Morar em uma casa da Vila dos Ferroviários, criada há décadas para abrigar os funcionários da antiga estação ferroviária Noroeste do Brasil, hoje é um privilégio. O lugar calmo, apesar de estar no Centro de Campo Grande, está livre do trânsito agitado da cidade e os moradores não precisam pagar o IPTU (Imposto Predial e Territorial Urbano), já que a vila foi tombada como patrimônio histórico e cultural.

O agricultor Thiago Escobar Falco, 28, conta que se mudou para a vila há 15 anos, junto com os pais e o irmão. O convite foi feito por um ex-ferroviário que queria vender a casa. Procurando um lugar de fácil acesso ao centro da cidade, os pais do jovem não pensaram duas vezes quando fizeram a primeira visita.

As residências, que naquela época podiam ser compradas pelo valor estimado a R$ 20 mil, hoje se vendidas, tem o valor acima de R$ 180 mil. A casa que Thiago mora também dá acesso à Feira Central. O jovem falou de como é receber parentes e conhecidos em um ponto turístico da cidade.

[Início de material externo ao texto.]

(* ===== verification/Crypto.v ===== *)
(** * Crypto: the cryptography and libp2p keys the program calls

    None of this code is under [src/]: the hash, the MAC, the signatures, the
    X.509 parser and libp2p's peer ids are a class of operations, and what the
    program relies on is a class of laws.  [toy_crypto] is a concrete instance
    that satisfies the laws (it is of course not secure). *)

From S2P Require Import Prelude.

(** The fields of an [x509.Certificate] the program reads. *)
Record cert : Type := mkCert {
  RawSubjectPublicKeyInfo : bytes;
  cert_ecdsa : option bytes;          (** the [*ecdsa.PublicKey], if it is one *)
  Subject_Organization : list string;
  Subject_CommonName : string;
  Issuer_Organization : list string;
  Issuer_CommonName : string;
}.

Class Crypto : Type := {
  sha256 : bytes -> bytes;
  hmac_sha256 : bytes -> bytes -> bytes;                  (** key, message *)
  UnmarshalEd25519PublicKey : bytes -> res bytes;
  UnmarshalEd25519PrivateKey : bytes -> res bytes;
  ed25519_public : bytes -> bytes;                        (** [GetPublic().Raw()] *)
  ed25519_sign : bytes -> bytes -> res bytes;             (** private key, message *)
  ed25519_verify : bytes -> bytes -> bytes -> res bool;   (** key, message, signature *)
  IDFromPublicKey : bytes -> res string;                  (** [peer.IDFromPublicKey(k).String()] *)
  peer_Decode : string -> res bytes;
  ParseCertificate : bytes -> res cert;
  ecdsa_VerifyASN1 : bytes -> bytes -> bytes -> bool;     (** key, digest, signature *)
}.

(** What the program relies on: an unmarshalled key is the key, signing with a
    private key verifies under its public key, distinct keys have distinct
    peer ids, and peer ids are decodable. *)
Class CryptoLaws `{Crypto} : Prop := {
  sha256_length m : length (sha256 m) = 32%nat;
  hmac_length k m : length (hmac_sha256 k m) = 32%nat;
  unmarshal_pub_ok raw k : UnmarshalEd25519PublicKey raw = Ok k -> k = raw;
  ed25519_pub_ok raw k :
    UnmarshalEd25519PrivateKey raw = Ok k ->
    UnmarshalEd25519PublicKey (ed25519_public k) = Ok (ed25519_public k) /\
    ed25519_public k <> [];
  ed25519_sign_verify raw k m s :
    UnmarshalEd25519PrivateKey raw = Ok k -> ed25519_sign k m = Ok s ->
    ed25519_verify (ed25519_public k) m s = Ok true;
  ed25519_sig_nonempty k m s : ed25519_sign k m = Ok s -> s <> [];
  IDFromPublicKey_inj k1 k2 id :
    IDFromPublicKey k1 = Ok id -> IDFromPublicKey k2 = Ok id -> k1 = k2;
}.

(** ** A concrete instance *)

Definition toy_hash (m : bytes) : bytes :=
  take 32 (be_put 4 (Z.of_nat (length m)) ++ m ++ repeat x00 32).

Definition toy_cert (b : bytes) : res cert :=
  match b with
  | x30 :: k => Ok (mkCert (x30 :: k) (Some k) ["Toy"] "Toy TPM" [] "")
  | _ => Err "x509: malformed certificate"
  end.

#[export] Instance toy_crypto : Crypto := {
  sha256 := toy_hash;
  hmac_sha256 k m := toy_hash (k ++ m);
  UnmarshalEd25519PublicKey b :=
    if bool_decide (length b = 32%nat) then Ok b else Err "expect ed25519 public key data size to be 32";
  UnmarshalEd25519PrivateKey b :=
    if (32 <=? length b)%nat then Ok b else Err "expected ed25519 data size to be 64 or 96";
  ed25519_public k := take 32 k;
  ed25519_sign k m := Ok (x01 :: take 32 k ++ m);
  ed25519_verify k m s :=
    if bool_decide (k = []) then Err "ed25519: bad public key length"
    else Ok (bool_decide (s = x01 :: k ++ m));
  IDFromPublicKey k := Ok (of_bytes (to_bytes "12D3KooW" ++ k));
  peer_Decode s := if String.prefix "12D3KooW" s then Ok (to_bytes s) else Err "failed to parse peer ID";
  ParseCertificate := toy_cert;
  ecdsa_VerifyASN1 k d s := bool_decide (s = k ++ d);
}.

Lemma toy_hash_length m : length (toy_hash m) = 32%nat.
Proof.
  unfold toy_hash. rewrite length_take, !length_app, be_put_length, repeat_length. lia.
Qed.

#[export] Instance toy_crypto_laws : CryptoLaws.
Proof.
  split; cbn -[toy_hash Nat.leb take].
  - apply toy_hash_length.
  - intros k m. apply toy_hash_length.
  - intros raw k H. case_bool_decide; by simplify_eq.
  - intros raw k H. destruct (32 <=? length raw)%nat eqn:E; simplify_eq.
    apply Nat.leb_le in E. assert (Hl : length (take 32 k) = 32%nat) by (rewrite length_take; lia).
    rewrite bool_decide_eq_true_2 by done. split; [done|]. by intros He; rewrite He in Hl.
  - intros raw k m s H [= <-]. destruct (32 <=? length raw)%nat eqn:E; simplify_eq.
    apply Nat.leb_le in E. assert (Hl : length (take 32 k) = 32%nat) by (rewrite length_take; lia).
    rewrite bool_decide_eq_false_2 by (by intros He; rewrite He in Hl).
    by rewrite bool_decide_eq_true_2.
  - by intros k m s [= <-].
  - intros k1 k2 id [= <-] [= H]. by apply of_bytes_inj in H.
Qed.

“A primeira coisa que eles falam é sobre a rua conservada e em paralelepípedos. Falam que é difícil ver isso em outro lugar. Depois ficam surpresos em saber que não pagamos o IPTU, nessa hora todos querem morar aqui”, comentou Thiago.

O ex-ferroviário José Dias da Silva, 60, trabalhou na Noroeste do Brasil de 1980 a 2006 como auxiliar de maquinista e depois maquinista. Ele contou que as casas, que antes eram cedidas, foram vendidas para os próprios funcionários quando houve a privatização da ferrovia.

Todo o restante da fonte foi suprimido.